- _Exercise instructions_:
The required answer is a copy of each line in the entries below that includes "else".

- _Source material_:

(* ===== verification/ForwarderProofs.v ===== *)
(** Lemmas on [recv_from_channel_and_send_multiple_dest]: the calls it makes, what
    it counts, and that it returns; and a small world to run it in. *)

From Stdlib Require Import Strings.Byte.
From S2P Require Import Prelude Net Metrics Shreds Packets Prom Errors Forwarder Toy.

Section forwarder_proofs.
Context `{ForwardLib} `{BuildProfile} `{!PacketLibLaws} `{!ForwardLaws}.
Implicit Types (st : Fwd) (b batch : PacketBatch).

(** * Specification *)

(** The payloads of a batch that are not discarded. *)
Definition payloads batch : list bytes := omap packet_data batch.

(** The world in which a batch is deduplicated: the clock has been read and the
    batch offered to the reconstructor; then the batch that comes out. *)
Definition dedup_world (recon : bool) b (w : World) : World :=
  let w := (system_now w).2 in if recon then reconstruct_try_send b w else w.
Definition deduplicated (recon : bool) b (w : World) : PacketBatch :=
  (dedup_packets b (dedup_world recon b w)).1.1.

(** The world in which the sends start: the deduplication has been timed. *)
Definition send_world (recon : bool) b (w : World) : World :=
  (elapsed_micros (dedup_packets b (dedup_world recon b w)).2).2.

(** What the socket answers when the payloads [ps] are sent to one destination
    after the other, each send timed. *)
Fixpoint send_answers (ps : list bytes) (dests : list SocketAddr) (w : World) :
    list (option nat) :=
  match dests with
  | [] => []
  | d :: dests =>
      let r := batch_send ((λ p, (p, d)) <$> ps) w in
      r.1 :: send_answers ps dests (elapsed_micros r.2).2
  end.

(** What one send adds to a counter. *)
Definition send_delta (len num_deduped : Z) (failed : option nat) (c : Counter) : Z :=
  match c, failed with
  | SendBatchSizeSum, _ => len
  | SendBatchCount, _ => 1
  | SaturatedIovCount, _ => Z.of_nat (Z.to_nat len / UIO_MAXIOV)
  | UnsaturatedIovCount, _ => Z.of_nat (Z.to_nat len mod UIO_MAXIOV)
  | SuccessForward, None => len
  | FailForward, Some _ => len
  | Duplicate, None => num_deduped
  | Duplicate, Some n => Z.of_nat n
  | _, _ => 0
  end.

(** The packets of a batch from an address, with a given discard mark. *)
Definition from_source (addr : IpAddr) (d : bool) batch : Z :=
  sumZ (λ p, if decide (packet_addr p = addr ∧ packet_discard p = d) then 1 else 0) batch.

(** The destinations and results of the sends in a list of calls. *)
Definition sends (cs : list Call) : list (list (bytes * SocketAddr)) :=
  omap (λ c, match c with CallBatchSend pkts _ => Some pkts | _ => None end) cs.
Definition results (cs : list Call) : list (option nat) :=
  omap (λ c, match c with CallBatchSend _ r => Some r | _ => None end) cs.

(** The calls that follow the deduplication. *)
Definition outgoing (c : Call) : Prop :=
  match c with CallBatchSend _ _ | CallTraceLatency _ _ _ => True | _ => False end.

#[local] Arguments send_delta : simpl never.
#[local] Arguments sumZ : simpl never.

(** * Lemmas: sending *)

Lemma packets_with_dest_payloads batch dest :
  packets_with_dest batch dest = (λ p, (p, dest)) <$> payloads batch.
Proof.
  unfold packets_with_dest, payloads. induction batch as [|p batch IH]; [done|]. simpl.
  destruct (packet_data p); simpl; [f_equal|]; exact IH.
Qed.

Lemma send_answers_length ps dests w : length (send_answers ps dests w) = length dests.
Proof. revert w. induction dests as [|d dests IH]; intros w; simpl; [done|]. by rewrite IH. Qed.

Lemma load_count_fwd c c' n st :
  load c (fwd_metrics (count_fwd c' n st))
  = if decide (c = c') then wrap 64 (load c (fwd_metrics st) + n) else load c (fwd_metrics st).
Proof. apply load_fetch_add. Qed.

Lemma stopwatch_fwd st :
  fwd_metrics (stopwatch st).2 = fwd_metrics st ∧ fwd_prom (stopwatch st).2 = fwd_prom st ∧
  fwd_calls (stopwatch st).2 = fwd_calls st ∧
  fwd_world (stopwatch st).2 = (elapsed_micros (fwd_world st)).2.
Proof.
  unfold stopwatch. destruct (elapsed_micros _). simpl. by rewrite app_nil_r.
Qed.

(** The step: one call, and what it adds to every counter. *)
Lemma send_to_dest_step batch n st dest :
  let r := batch_send ((λ p, (p, dest)) <$> payloads batch) (fwd_world st) in
  fwd_calls (send_to_dest batch n st dest)
      = fwd_calls st ++ [CallBatchSend (packets_with_dest batch dest) r.1] ∧
    fwd_world (send_to_dest batch n st dest) = (elapsed_micros r.2).2 ∧
    packets_received (fwd_metrics (send_to_dest batch n st dest))
      = packets_received (fwd_metrics st) ∧
    (metrics_wf (fwd_metrics st) → metrics_wf (fwd_metrics (send_to_dest batch n st dest))) ∧
    ∀ c, c ≠ BatchSendTimeSpent → metrics_wf (fwd_metrics st) →
      load c (fwd_metrics (send_to_dest batch n st dest))
      = wrap 64 (load c (fwd_metrics st)
                 + send_delta (Z.of_nat (length (payloads batch))) n r.1 c).
Proof.
  assert (length (packets_with_dest batch dest) = length (payloads batch)) as Hlen
    by (by rewrite packets_with_dest_payloads, length_fmap).
  unfold send_to_dest. rewrite Hlen. simpl. rewrite packets_with_dest_payloads in *.
  destruct (batch_send _ _) as [failed w]. simpl.
  set (st1 := match failed with None => _ | Some _ => _ end).
  pose proof (stopwatch_fwd st1) as (Hm & _ & Hc & Hw1). destruct (stopwatch st1) as [t st2].
  simpl in Hm, Hc, Hw1. simpl.
  assert (fwd_calls st1 = fwd_calls st ++ [CallBatchSend ((λ p, (p, dest)) <$> payloads batch) failed]
          ∧ fwd_world st1 = w) as [E1 W1] by (unfold st1; by destruct failed).
  split; [congruence|]. split; [congruence|]. rewrite Hm. split.
  { unfold st1. by destruct failed; simpl; autorewrite with metrics. }
  split.
  { intros Hw. unfold st1. destruct failed; simpl; auto 10 using fetch_add_wf. }
  intros c Hne Hw. rewrite load_fetch_add_ne by done.
  unfold st1. destruct failed as [k|], c; simpl; solve_load; unfold send_delta;
    rewrite ?Nat2Z.id, ?Z.add_0_r; autorewrite with rust; try done; symmetry;
    by rewrite wrap_small by apply Hw.
Qed.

- _Task solution_:
  let w := (system_now w).2 in if recon then reconstruct_try_send b w else w.
  sumZ (λ p, if decide (packet_addr p = addr ∧ packet_discard p = d) then 1 else 0) batch.
  = if decide (c = c') then wrap 64 (load c (fwd_metrics st) + n) else load c (fwd_metrics st).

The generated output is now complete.